Continued from A Day at the DAC
I had wanted to try Pathfinder for a long time, but never had the opportunity to. That changed on Saturday when I finally had a chance to play in a Pathfinder game at the Tokyo Dungeons and Dragons Annual Convention.
Similar to D&D 5th edition, a localized version of Pathfinder has not actually been officially available in Japan. Instead, players have been using the English version or the fan-translated PRD. ArcLight Games will be releasing Japanese versions of both the Pathfinder RPG and card game later this year.
Because the Japanese edition is not out yet, I participated in an arrangement of the English beginner box set with helpful handouts in Japanese. In addition to the beginner box characters, the DM also provided a number of custom pre-rolled characters to choose from. And since first level characters are fairly squishy, we started at second level. I chose a barbarian/rogue multi-classed character and had a thoroughly fun time playing it. The simplified rules reference and annotated character sheet were very handy.
I have some experience with D&D 3.0 and 3.5, but I hadn’t played either in a long time. Two of the other players had a little experience with Pathfinder. The DM did a wonderful job of explaining the rules and provided very handy reference sheets to get us started. Since all of the players had experience with some version of D&D, we played with attacks of opportunity rules.
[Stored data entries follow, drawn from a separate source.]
(** X10. The listeners that [createConference(room)] registers are bound to
    the conference it created: the CONFERENCE_JOINED and CONFERENCE_LEFT
    listeners in its log, when the SDK fires them in any later state,
    dispatch [CONFERENCE_JOINED] and [CONFERENCE_LEFT] actions carrying the
    very handle [connection.initJitsiConference] returned, the one
    [join()] was called on. *)
Theorem createConference_listeners_carry_conference
        (s s' : State) (room : val) (conn : JitsiConnection) :
  connection s = Some conn ->
  let c := initJitsiConference conn room {["openSctp" := VBool true]} in
  let registered := log (run (createConference initJitsiConference room) s).2 in
  In (Sdk_on c JitsiConferenceEvents.CONFERENCE_JOINED (onConferenceJoined c))
     registered /\
  In (Sdk_on c JitsiConferenceEvents.CONFERENCE_LEFT (onConferenceLeft c))
     registered /\
  last registered = Some (Sdk_join c) /\
  dispatched (log (run (invoke reducer (onConferenceJoined c) tt) s').2) =
    [ConferenceAction CONFERENCE_JOINED
       (list_to_map [("jitsiConference", VRef c)])] /\
  dispatched (log (run (invoke reducer (onConferenceLeft c) tt) s').2) =
    [ConferenceAction CONFERENCE_LEFT
       (list_to_map [("jitsiConference", VRef c)])].
Proof.
  intros Hc c registered. subst registered.
  unfold run, createConference, bind, getState. simpl. rewrite Hc. simpl.
  fold c.
  split; [tauto |]. split; [tauto |]. split; [reflexivity |].
  split; [| reflexivity].
  unfold conferenceJoined, bind, getState, ret, dispatch, emit, dispatchThunk.
  simpl. destruct (List.map jitsiTrack _); reflexivity.
Qed.

(** X11. Whatever the SDK event, the listener registered for it, called
    with the arguments of that event (a user object for USER_JOINED, a data
    object for the email command), dispatches at most one action and makes
    none of the calls on the conference or the connection (registering,
    joining, pinning, creating a conference). The only other call any
    listener makes is [_addLocalTracksToConference], and only the
    CONFERENCE_JOINED listener makes it, for the conference it closes over:
    the log of every other listener consists of its dispatches alone. *)
Theorem listener_dispatches_at_most_once
        {A : Type} (l : listener A) (args : A) (s : State) :
  let st := (run (invoke reducer l args) s).2 in
  length (dispatched (log st)) <= 1 /\
  Forall (fun e => isSdkCall e = false) (log st) /\
  (forall c ts, In (Call_addLocalTracksToConference c ts) (log st) ->
     @existT Type listener A l =
     @existT Type listener unit (onConferenceJoined c)) /\
  ((forall c, @existT Type listener A l <>
              @existT Type listener unit (onConferenceJoined c)) ->
     log st = List.map Dispatched (dispatched (log st))).
Proof.
  destruct l; simpl in *.
  1: { unfold run, conferenceJoined, bind, getState, ret, dispatch, emit,
         dispatchThunk. simpl.
       destruct (List.map jitsiTrack _); simpl.
       - split; [lia |]. split; [repeat constructor |]. split.
         + intros c ts [[=] | []].
         + intros H. by destruct (H conference0).
       - split; [lia |]. split; [repeat constructor |]. split.
         + intros c ts [[= <- _] | [[=] | []]]. reflexivity.
         + intros H. by destruct (H conference0). }
  all: repeat match goal with
              | x : (_ * _)%type |- _ => destruct x
              | x : option JitsiTrack |- _ => destruct x as [[? []]|]
              end;
       simpl;
       (split; [lia |]; split; [repeat constructor |]; split;
        [ intros c ts Hin; simpl in Hin;
          repeat (destruct Hin as [Hin | Hin]; [discriminate Hin |]);
          destruct Hin
        | intros _; reflexivity ]).
Qed.

(** One run of [conferenceJoined(conference)]. *)
Lemma conferenceJoined_run (s : State) (c : JitsiConference) :
  let ts := List.map jitsiTrack (List.filter (fun t => local t) (tracks s)) in
  let a := ConferenceAction CONFERENCE_JOINED {["jitsiConference" := VRef c]} in
  run (conferenceJoined reducer c) s =
    (Normal tt,
     mkStore (reducer s a)
       (match ts with
        | [] => []
        | _ :: _ => [Call_addLocalTracksToConference c ts]
        end ++ [Dispatched a])).
Proof.
  intros ts a.
  unfold run, conferenceJoined, bind, getState, ret, dispatch, emit. simpl.
  fold ts. destruct ts; reflexivity.
Qed.
(** * llm-rag-docker: document pipeline, chunking and OCR adapter

    A shallow embedding of the document-to-text pipeline of the repository
    (app/components/document_processor.py, app/utils/ocr_processor.py and
    the batch driver of app/app.py) together with the properties its
    specification states about it.

    Conventions.
    - A Python [str] holding document text is a list of Unicode code points
      ([text]); identifiers, dictionary keys and messages are [string].
    - [bytes] are [list Byte.byte].
    - Python [int] is [Z]; a [float] value is the rational it stands for
      ([Q]), so that comparisons are exact. The arithmetic on the angles of
      the deskew step is NumPy's, an interface like the other libraries
      (its rounding depends on the types NumPy promotes to); the mean of
      the confidences and the halving in the median are taken exactly.
    - A call that may raise returns a [result]; every exception modelled
      derives from Python's [Exception], which is what the [except Exception]
      clauses of the source catch.
    - Third-party libraries (OpenCV, Tesseract, PIL, PyMuPDF, python-docx,
      Chroma) are interfaces: type classes whose methods may raise. The
      text splitter of langchain, which decides how documents are chunked,
      is the exception: its algorithm is written out (module [Langchain]). *)

From Stdlib Require Import String Ascii Bool Arith ZArith NArith QArith Qabs Lia Lqa List.
From Stdlib.Strings Require Import Byte.
From Stdlib Require Import DecimalString.
From Stdlib Require Reals Qreals.
Import ListNotations.

Local Close Scope Q_scope.
Local Open Scope list_scope.

Set Implicit Arguments.

(* ================================================================== *)
(** * Part I. Definitions                                              *)
(* ================================================================== *)

(** ** Python values, exceptions and control flow *)

Module Py.

(** The exceptions the pipeline raises or catches; each derives from
    [Exception]. [LibraryError] stands for whatever a third-party call
    raises (TesseractError, cv2.error, OSError, ...). *)
Inductive exn : Type :=
| ValueError (msg : string)
| UnicodeDecodeError
| IndexError
| NameError (name : string)
| LibraryError (descr : string).

(** [str(e)] *)
Definition str_of_exn (e : exn) : string :=
  match e with
  | ValueError msg => msg
  | UnicodeDecodeError => "codec can't decode bytes"
  | IndexError => "list index out of range"
  | NameError n => ("name '" ++ n ++ "' is not defined")%string
  | LibraryError d => d
  end.

Inductive result (A : Type) : Type :=
| Ok (a : A)
| Raise (e : exn).

Arguments Ok {A} a.
Arguments Raise {A} e.

Definition bind {A B} (c : result A) (k : A -> result B) : result B :=
  match c with
  | Ok a => k a
  | Raise e => Raise e
  end.

(** [try: body  except Exception as e: handler(e)] *)
Definition try_except {A} (body : result A) (handler : exn -> result A) : result A :=
  match body with
  | Ok a => Ok a
  | Raise e => handler e
  end.

Definition raises {A} (c : result A) : Prop := exists e, c = Raise e.
Definition returns {A} (c : result A) : Prop := exists a, c = Ok a.

End Py.

Export Py.

Declare Scope py_scope.
Delimit Scope py_scope with py.
Notation "x <- c ;; k" := (bind c (fun x => k))
  (at level 61, c at next level, right associativity) : py_scope.
Notation "c ;;; k" := (bind c (fun _ => k))
  (at level 61, right associativity) : py_scope.
Local Open Scope py_scope.

(** ** Text: Python [str] as code points *)

Module Text.

Definition text := list N.

(** A literal: every character of the [string] is its Latin-1 code point. *)
Definition str (s : string) : text := map N_of_ascii (list_ascii_of_string s).

Definition len (t : text) : Z := Z.of_nat (length t).

(** [str.isspace] on one character: the code points CPython treats as
    whitespace, which are the ones [str.strip()] removes. *)
Definition isspace (c : N) : bool :=
  ((9 <=? c) && (c <=? 13) || (28 <=? c) && (c <=? 32)
   || (c =? 133) || (c =? 160) || (c =? 5760)
   || (8192 <=? c) && (c <=? 8202)
   || (c =? 8232) || (c =? 8233) || (c =? 8239) || (c =? 8287)
   || (c =? 12288))%N.

Fixpoint lstrip (t : text) : text :=
  match t with
  | [] => []
  | c :: t' => if isspace c then lstrip t' else t
  end.

Definition rstrip (t : text) : text := rev (lstrip (rev t)).

(** [t.strip()] *)
Definition strip (t : text) : text := rstrip (lstrip t).

(** Python truthiness of a string: non-empty. *)
Definition truthy (t : text) : bool :=
  match t with [] => false | _ :: _ => true end.

(** [sep.join(parts)] *)
Fixpoint join (sep : text) (parts : list text) : text :=
  match parts with
  | [] => []
  | [p] => p
  | p :: rest => p ++ sep ++ join sep rest
  end.

(** [t.startswith(p)] *)
Fixpoint starts_with (p t : text) : bool :=
  match p, t with
  | [], _ => true
  | _ :: _, [] => false
  | x :: p', y :: t' => N.eqb x y && starts_with p' t'
  end.

(** [sep in t] *)
Fixpoint contains (sep t : text) : bool :=
  starts_with sep t ||
  match t with
  | [] => false
  | _ :: t' => contains sep t'
  end.

(** [t * n] *)
Fixpoint times (n : nat) (t : text) : text :=
  match n with
  | O => []
  | S k => t ++ times k t
  end.

(** Decimal rendering of a number, as an f-string does. *)
Definition of_nat (n : nat) : text := str (NilEmpty.string_of_uint (Nat.to_uint n)).

End Text.

Export Text.

(** ** Codecs: [bytes.decode('utf-8')] and [bytes.decode('latin-1')] *)

Module Codec.

Definition continuation (b : N) : bool := ((128 <=? b) && (b <=? 191))%N.

(** Strict UTF-8 over byte values: shortest form only, no surrogates,
    nothing above U+10FFFF. [None] is a decoding error. *)
Fixpoint utf8 (bs : list N) : option text :=
  match bs with
  | [] => Some []
  | b0 :: r0 =>
    if (b0 <? 128)%N then option_map (cons b0) (utf8 r0)
    else if ((194 <=? b0) && (b0 <=? 223))%N then
      match r0 with
      | b1 :: r1 =>
        if continuation b1
        then option_map (cons ((b0 - 192) * 64 + (b1 - 128))%N) (utf8 r1)
        else None
      | _ => None
      end
    else if ((224 <=? b0) && (b0 <=? 239))%N then
      match r0 with
      | b1 :: b2 :: r2 =>
        if continuation b1 && continuation b2
           && negb ((b0 =? 224) && (b1 <? 160))%N
           && negb ((b0 =? 237) && (159 <? b1))%N
        then option_map
               (cons ((b0 - 224) * 4096 + (b1 - 128) * 64 + (b2 - 128))%N)
               (utf8 r2)
        else None
      | _ => None
      end
    else if ((240 <=? b0) && (b0 <=? 244))%N then
      match r0 with
      | b1 :: b2 :: b3 :: r3 =>
        if continuation b1 && continuation b2 && continuation b3
           && negb ((b0 =? 240) && (b1 <? 144))%N
           && negb ((b0 =? 244) && (143 <? b1))%N
        then option_map
               (cons ((b0 - 240) * 262144 + (b1 - 128) * 4096
                      + (b2 - 128) * 64 + (b3 - 128))%N)
               (utf8 r3)
        else None
      | _ => None
      end
    else None
  end.
Definition sample_account_session :=
  account_session sample_assumed_session (fun _ => "us-east-1") sample_ext.

Definition sample_get_org_session :=
  get_org_session sample_assumed_session sample_local_session.

Definition initial_state : state (session := nat) (W := nat) :=
  State 0 [] ∅ None [].

Lemma account_session_cache_identity_witness :
  let a := Account "222222222222" "dev" in
  let first :=
    sample_account_session 7 0 a "OrganizationAccountAccessRole"
                           initial_state in
  first.1 = Return 1
  /\ calls first.2
     = [CallAssume "arn:aws:iam::222222222222:role/OrganizationAccountAccessRole"
                   "CustodianOrgAccount" 0 "us-east-1"]
  /\ sample_account_session 7 5 a
       "arn:aws:iam::{org_account_id}:role/OrganizationAccountAccessRole"
       first.2
     = (Return 1, first.2).
Proof.
  intros a first.
  assert (first = (Return 1, first.2)) as Hfirst by reflexivity.
  split; [reflexivity|]. split; [reflexivity|].
  exact (proj1 (account_session_cache_identity sample_assumed_session
                  sample_local_session (fun _ => "us-east-1") sample_ext
                  7 0 a
                  "OrganizationAccountAccessRole" 1 initial_state first.2
                  Hfirst first.2 (rtc_refl _ _) 5 a
                  "arn:aws:iam::{org_account_id}:role/OrganizationAccountAccessRole"
                  eq_refl)).
Defined.




End Session.

(** * The fan-out: [ProcessAccountSet] *)

Module Batch.
Import Py Role Session.

Section ProcessAccount.

Context {session : Type}.

(** A filter that mixes in [ProcessAccountSet]: [self.type],
    [self.data.get("regions")] and the method [process_account_region],
    which a subclass supplies.  The method is taken as a function of its
    arguments. *)
Record ProcessAccountSet := {
  type : string;
  data_regions : option (list string);
  process_account_region : account -> string -> session -> outcome value
}.

(** The class as it stands: [process_account_region] raises
    [NotImplementedError]. *)
Definition base_class (t : string) (regions : option (list string))
  : ProcessAccountSet :=
  {| type := t; data_regions := regions;
     process_account_region := fun _ _ _ => Raise NotImplementedError |}.

(** [resolve_regions]: [self.data.get("regions", ("us-east-1",))] *)
Definition resolve_regions (self : ProcessAccountSet) (a : account)
  (s : session) : list string :=
  default ["us-east-1"] (data_regions self).

(** The [for r in ...] loop of [process_account], with the entries it
    writes to the log. *)
Fixpoint region_loop (self : ProcessAccountSet) (a : account) (s : session)
  (rs : list string) (region_results : gmap string value)
  (lg : list log_record) : list log_record * outcome (gmap string value) :=
  match rs with
  | [] => (lg, Return region_results)
  | r :: rs' =>
      match process_account_region self a r s with
      | Return v => region_loop self a s rs' (<[r := v]> region_results) lg
      | Raise e =>
          if is_Exception e then
            region_loop self a s rs' (<[r := VBool false]> region_results)
              (lg ++ [LogRegionError (type self) (Name a) (Id a) r e])
          else (lg, Raise e)
      end
  end.

(** [process_account(account, session)] *)
Definition process_account (self : ProcessAccountSet) (a : account)
  (s : session) : list log_record * outcome (gmap string value) :=
  region_loop self a s (resolve_regions self a s) ∅
              [LogProcessing (type self) (Name a) (Id a)].

(** A future of the worker pool, once done: the account it was submitted
    for (the value of [futures[f]]), what the task logged, and the task's
    result or the exception it ended with. *)
Record future := Future {
  fut_account : account;
  fut_log : list log_record;
  fut_outcome : outcome (gmap string value)
}.
(** * Auto_YT_DL: the live-stream monitor and its recording supervisor

    A shallow embedding of [auto_yt_live.py] and [yt_live_watcher.py].
    The two scripts are the same program line for line, except that
    [yt_live_watcher.py] also has a run deadline ([end_time]) and an upload
    step ([upload_downloads_to_drive]); the embedding carries a [script]
    switch at exactly those places.

    The calls that leave the program (the clock, yt-dlp's [extract_info],
    [subprocess.Popen] and its methods, [subprocess.run]) are answered by an
    environment [Env]; every call the program makes is recorded in a trace of
    [event]s, so that ordering properties are statements about that trace. *)

From Stdlib Require Import ZArith String Ascii List DecimalString.
From stdpp Require Import base gmap strings list.

Open Scope string_scope.
Open Scope Z_scope.

(** ** Python values *)

(** The values that occur in yt-dlp's info dictionaries and in the result
    dictionaries of [get_video_info]. *)
Inductive PyVal :=
| PNone
| PBool (b : bool)
| PInt (n : Z)
| PStr (s : string).

#[global] Instance PyVal_eq_dec : EqDecision PyVal.
Proof. solve_decision. Defined.

Abbreviation dict := (gmap string PyVal).

(** [bool(v)] *)
Definition truthy (v : PyVal) : bool :=
  match v with
  | PNone => false
  | PBool b => b
  | PInt n => negb (n =? 0)
  | PStr s => negb (String.eqb s EmptyString)
  end.

(** [a or b] *)
Definition py_or (a b : PyVal) : PyVal := if truthy a then a else b.

(** [a == b]; a [bool] is an [int] in Python, so [True == 1]. *)
Definition py_eq (a b : PyVal) : bool :=
  match a, b with
  | PNone, PNone => true
  | PStr s, PStr t => String.eqb s t
  | PBool x, PBool y => Bool.eqb x y
  | PBool x, PInt n | PInt n, PBool x => (if x then 1 else 0) =? n
  | PInt n, PInt m => n =? m
  | _, _ => false
  end.

Definition string_of_Z (n : Z) : string := NilZero.string_of_int (Z.to_int n).
Record ResourceOptions : Type := {
  opt_provider : option Provider;
  opt_dependsOn : list string
}.

(** [ingress && ingress[0]?.hostname]: the value the conditionals of the URL
    callbacks test.  [undefined && ...] is [undefined]; an array is truthy
    even when empty, [ingress[0]] is then [undefined] and [?.] stops there. *)
Definition first_hostname (ingress : Ingress) : option string :=
  match ingress with
  | None => None
  | Some entries =>
      match nth_error entries 0 with
      | None => None
      | Some entry => hostname entry
      end
  end.

(** ** src/index.ts, first program (lines 1-275) *)

Module IndexTs.

(** lines 125-158 *)
Definition kubeconfig_callback
  (args : string * CertificateAuthority * string) : JS.json :=
  let '(endpoint, certAuth, name) := args in
  JS.JObj [
    ("apiVersion", JS.JStr "v1");
    ("clusters", JS.JArr [
      JS.JObj [
        ("cluster", JS.JObj [
          ("server", JS.JStr endpoint);
          ("certificate-authority-data", JS.JStr (data certAuth))
        ]);
        ("name", JS.JStr "kubernetes")
      ]
    ]);
    ("contexts", JS.JArr [
      JS.JObj [
        ("context", JS.JObj [
          ("cluster", JS.JStr "kubernetes");
          ("user", JS.JStr "aws")
        ]);
        ("name", JS.JStr "aws")
      ]
    ]);
    ("current-context", JS.JStr "aws");
    ("kind", JS.JStr "Config");
    ("users", JS.JArr [
      JS.JObj [
        ("name", JS.JStr "aws");
        ("user", JS.JObj [
          ("exec", JS.JObj [
            ("apiVersion", JS.JStr "client.authentication.k8s.io/v1beta1");
            ("command", JS.JStr "aws");
            ("args", JS.JArr [JS.JStr "eks"; JS.JStr "get-token";
                              JS.JStr "--cluster-name"; JS.JStr name])
          ])
        ])
      ]
    ])
  ].

Definition kubeconfig (cluster : Cluster) : Output JS.json :=
  pulumi.apply kubeconfig_callback
    (pulumi.all3 (endpoint cluster) (certificateAuthority cluster) (name cluster)).

(** lines 160-162 *)
Definition provider (cluster : Cluster) : Provider :=
  {| provider_name := "k8s-provider";
     provider_kubeconfig := pulumi.apply JS.JSON_stringify (kubeconfig cluster) |}.

(** lines 190, 202, 244, 256: the options of the four Kubernetes
    resources. *)
Definition backEndDeployment_opts (cluster : Cluster) : ResourceOptions :=
  {| opt_provider := Some (provider cluster); opt_dependsOn := [] |}.

Definition backEndService_opts (cluster : Cluster) : ResourceOptions :=
  {| opt_provider := Some (provider cluster); opt_dependsOn := [] |}.

Definition frontEndDeployment_opts (cluster : Cluster) : ResourceOptions :=
  {| opt_provider := Some (provider cluster);
     opt_dependsOn := ["backend-service"] |}.

Definition frontEndService_opts (cluster : Cluster) : ResourceOptions :=
  {| opt_provider := Some (provider cluster); opt_dependsOn := [] |}.

(** lines 211-213 *)
Definition apiUrl_callback (ingress : Ingress) : string :=
  if JS.truthy (first_hostname ingress)
  then "http://" ++ JS.to_string (first_hostname ingress) ++ ":5050"
  else "".

Definition apiUrl (backEndService : Service) : Output string :=
  pulumi.apply apiUrl_callback (status_loadBalancer_ingress backEndService).

(** line 237: the environment of the frontend container. *)
Definition frontEnd_env (backEndService : Service)
  : list (string * Output string) :=
  [("API_URL", apiUrl backEndService)].

(** line 263 *)
Definition kubeconfigOut (cluster : Cluster) : Output JS.json :=
  kubeconfig cluster.
(** * Pico_NeoPixel: the grid simulations of the 8x8 LED matrix demos

    A shallow embedding of the simulation cores of the repository
    (game_of_life.py, langtons_ant.py, sand_simulation.py, hourglass.py,
    water_ripples.py) and the properties that their specification states
    about them.

    Conventions of the embedding:
    - Python integers are [Z]; [%] with a positive modulus is [Z.modulo].
    - Python lists are [list]; indexing follows Python (a negative index
      counts from the end, anything else out of range raises IndexError,
      modelled as [None]).
    - The water solver is written once over the arithmetic of its numbers
      and read twice: over the exact rationals [Q], and over IEEE binary64
      (the [float] of CPython) with Rocq's primitive floats.
    - [random] is an explicit input (a list of coin flips or a chosen value).
    - Objects shared between containers (sand grains) live in a store and
      are referred to by their index in it. *)

From Stdlib Require Import ZArith QArith Qabs Qpower Lia Lqa String Ascii.
From Stdlib Require Import Floats.PrimFloat Floats.SpecFloat Floats.FloatOps Uint63.
From Stdlib Require Import Sorting.Permutation.
From stdpp Require Import base option list.

Local Open Scope Z_scope.

(** The matrix size shared by every script. *)
Definition WIDTH : Z := 8.
Definition HEIGHT : Z := 8.

(* ===================================================================== *)
(** * Python lists and grids *)
(* ===================================================================== *)

Module PyList.

(** [l[i]] position resolution: non-negative indices count from the
    front, negative ones from the back, everything else raises. *)
Definition py_index (n : nat) (i : Z) : option nat :=
  if decide (0 <= i < Z.of_nat n) then Some (Z.to_nat i)
  else if decide (- Z.of_nat n <= i < 0) then Some (Z.to_nat (Z.of_nat n + i))
  else None.

Definition py_get {A} (l : list A) (i : Z) : option A :=
  k ← py_index (length l) i; l !! k.

Definition py_set {A} (l : list A) (i : Z) (v : A) : option (list A) :=
  k ← py_index (length l) i; Some (<[k:=v]> l).

(** [g[y][x]] and [g[y][x] = v] on a list of rows. *)
Definition grid_get {A} (g : list (list A)) (x y : Z) : option A :=
  row ← py_get g y; py_get row x.

Definition grid_set {A} (g : list (list A)) (x y : Z) (v : A)
  : option (list (list A)) :=
  row ← py_get g y; row' ← py_set row x v; py_set g y row'.

(** [[[v] * w for _ in range(h)]] *)
Definition grid_make {A} (w h : nat) (v : A) : list (list A) :=
  replicate h (replicate w v).

(** Every row has [w] cells and there are [h] rows. *)
Definition grid_shape {A} (w h : nat) (g : list (list A)) : Prop :=
  length g = h /\ Forall (fun r => length r = w) g.

Definition in_range (x y : Z) : Prop :=
  0 <= x < WIDTH /\ 0 <= y < HEIGHT.

#[export] Instance in_range_dec x y : Decision (in_range x y).
Proof. unfold in_range. apply _. Defined.

(** [range(8)] and the cells in the order of
    [for y in range(HEIGHT): for x in range(WIDTH)]. *)
Definition range8 : list Z := Z.of_nat <$> seq 0 8.

Definition all_cells : list (Z * Z) :=
  concat (map (fun y => map (fun x => (x, y)) range8) range8).

End PyList.
Import PyList.

Abbreviation shape8 := (grid_shape 8 8).

(* ===================================================================== *)
(** * The helpers shared by the scripts: pixel index and colour wheel *)
(* ===================================================================== *)

Module Display.
(** C7. The tracking state starts as [(+inf, model)] when lower is better
    and [(-inf, model)] otherwise, and an iteration of the epoch loop
    changes it at most once: its new value is what one call of the
    selector returns for the old one, either the old pair (and no "New
    best" line is printed) or the pair of the validation metric and the
    model (and exactly one "New best" line is printed). *)
Theorem C7_best_tracking_state :
  (forall config model,
      initial_best config model
      = (if training_best_metric_lower_is_better config
         then Py.inf else Py.neg_inf, model)) /\
  (forall config model train_dl val_dl best epoch w best' w',
      0 < dl_batch_size train_dl ->
      epoch_body config model train_dl val_dl best epoch w
      = Ok (best', w') ->
      (exists val_metrics w2 w3,
          manage_best_model_and_metrics model
            (training_evaluation_metric config) val_metrics
            (fst best) (snd best)
            (training_best_metric_lower_is_better config) w2
          = Ok (best', w3)) /\
      ((best' = best /\
        new_best_count (trace w') = new_best_count (trace w)) \/
       (snd best' = model /\
        wins (training_best_metric_lower_is_better config)
             (fst best') (fst best) = true /\
        new_best_count (trace w') = S (new_best_count (trace w))))) /\
  (forall config model train_dl val_dl best w best' w',
      0 < dl_batch_size train_dl ->
      epoch_loop config model train_dl val_dl best w = Ok (best', w') ->
      (new_best_count (trace w')
       <= new_best_count (trace w) + Z.to_nat (training_epochs config))%nat).
Proof.
  split_and!.
  - reflexivity.
  - intros config model train_dl val_dl best epoch w best' w' Hbs Hrun.
    split.
    + apply epoch_body_inv in Hrun
        as (tm & vm & w1 & w2 & w3 & tl & ta & vl & va & _ & _ & Hsel & _).
      eauto.
    + by apply epoch_body_run in Hrun as (_ & _ & _ & Hcase).
  - intros config model train_dl val_dl best w best' w' Hbs Hrun.
    apply epoch_loop_run in Hrun as (_ & _ & _ & Hc & _); [|done].
    by rewrite length_seqZ in Hc.
Qed.

End Epochs.

(** ** The final evaluation and the checkpoint *)

Section Checkpoint.
Context `{Backend}.

Lemma print_tests_run (l : list (string * Py.float)) w :
  exists w',
    for_each (fun _ kv => emit (PrintTest (fst kv) (snd kv))) tt l w
    = Ok (tt, w') /\
    heap w' = heap w /\ dirs w' = dirs w /\ files w' = files w /\
    evaluate_calls (trace w') = evaluate_calls (trace w).
Proof.
  revert w. induction l as [|kv l IH]; intros w; [by eexists|].
  simpl for_each. unfold bind, emit at 1.
  destruct (IH (with_trace (trace w ++ [PrintTest (fst kv) (snd kv)]) w))
    as (w' & -> & Hh & Hd & Hf & Hc).
  exists w'. split; [reflexivity|]. simpl in *. split_and!; try done.
  rewrite Hc, evaluate_calls_app. simpl. by rewrite app_nil_r.
Qed.

(** What the last lines of the script do with the reference they are
    given: one evaluator call on the test loader with it, the checkpoint
    directory made, and the parameters behind the reference written to
    [{checkpoint_dir}/{model_name}.pt], whatever was there. *)
Lemma test_and_save_run config test_dl best_model w w' :
  test_and_save config test_dl best_model w = Ok (tt, w') ->
  evaluate_calls (trace w')
  = evaluate_calls (trace w) ++ [(best_model, test_dl)] /\
  training_checkpoint_dir config ∈ dirs w' /\
  files w'
  = <[checkpoint_path config := params (heap w best_model)]> (files w) /\
  (forall l, params (heap w' l) = params (heap w l)).
Proof.
  unfold test_and_save. intros Hrun.
  apply bind_Ok in Hrun as (tm & w1 & Heval & Hrun).
  apply evaluate_frame in Heval as (_ & _ & Ht1 & Hd1 & Hf1 & Hp1).
  apply bind_Ok in Hrun as ([] & w2 & Hprint & Hrun).
  destruct (print_tests_run (map_to_list tm) w1)
    as (w2' & Hprint' & Hh2 & Hd2 & Hf2 & Hc2).
  rewrite Hprint in Hprint'. injection Hprint' as <-.
  apply bind_Ok in Hrun as ([] & w3 & Hmk & Hrun).
  unfold makedirs in Hmk.
  destruct (files w2 !! training_checkpoint_dir config); [discriminate|].
  injection Hmk as <-.
  apply bind_Ok in Hrun as (sd & w4 & [= <- <-] & Hrun).
  apply bind_Ok in Hrun as ([] & w5 & Hsave & [= <-]).
  unfold torch_save in Hsave. destruct (decide _); [discriminate|].
  injection Hsave as <-. simpl.
  rewrite evaluate_calls_app, Hc2, Ht1, evaluate_calls_app. simpl.
  rewrite app_nil_r. split; [done|].
  split; [by apply elem_of_union_l, elem_of_singleton|].
  rewrite Hf2, Hf1. split.
  - f_equal. rewrite Hh2. apply Hp1.
  - intros l. rewrite Hh2. apply Hp1.
Qed.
Our party consisted of a wizard, fighter, ranger, and my barbarian/rogue, plus a higher level NPC cleric that definitely saved our bacon more than once. I’ll avoid detailing too much of the adventure to avoid spoiling it for others, but the prep work by the DM was awesome, and we all loved the goblin catapults made of spoons!
The session was broken down into three sections. The first was an explanation of how to play and tutorial battle. The second was another combat in the same location as the tutorial battle, this time being the defenders. Finally, the third section was delving under the ruins in search of a goblin burial ground.
After the game finished, the DM showed us the contents of the starter set as well some of the handy accessories, such as NPC cards, published by Paizo. He was also nice enough to provide us with the real character sheets for the characters we played to supplement the simplified versions we used.
While I probably won’t switch my regular game from 5e, I did enjoy playing a very well made, crunchy RPG. Given the chance, I’d definitely play more Pathfinder.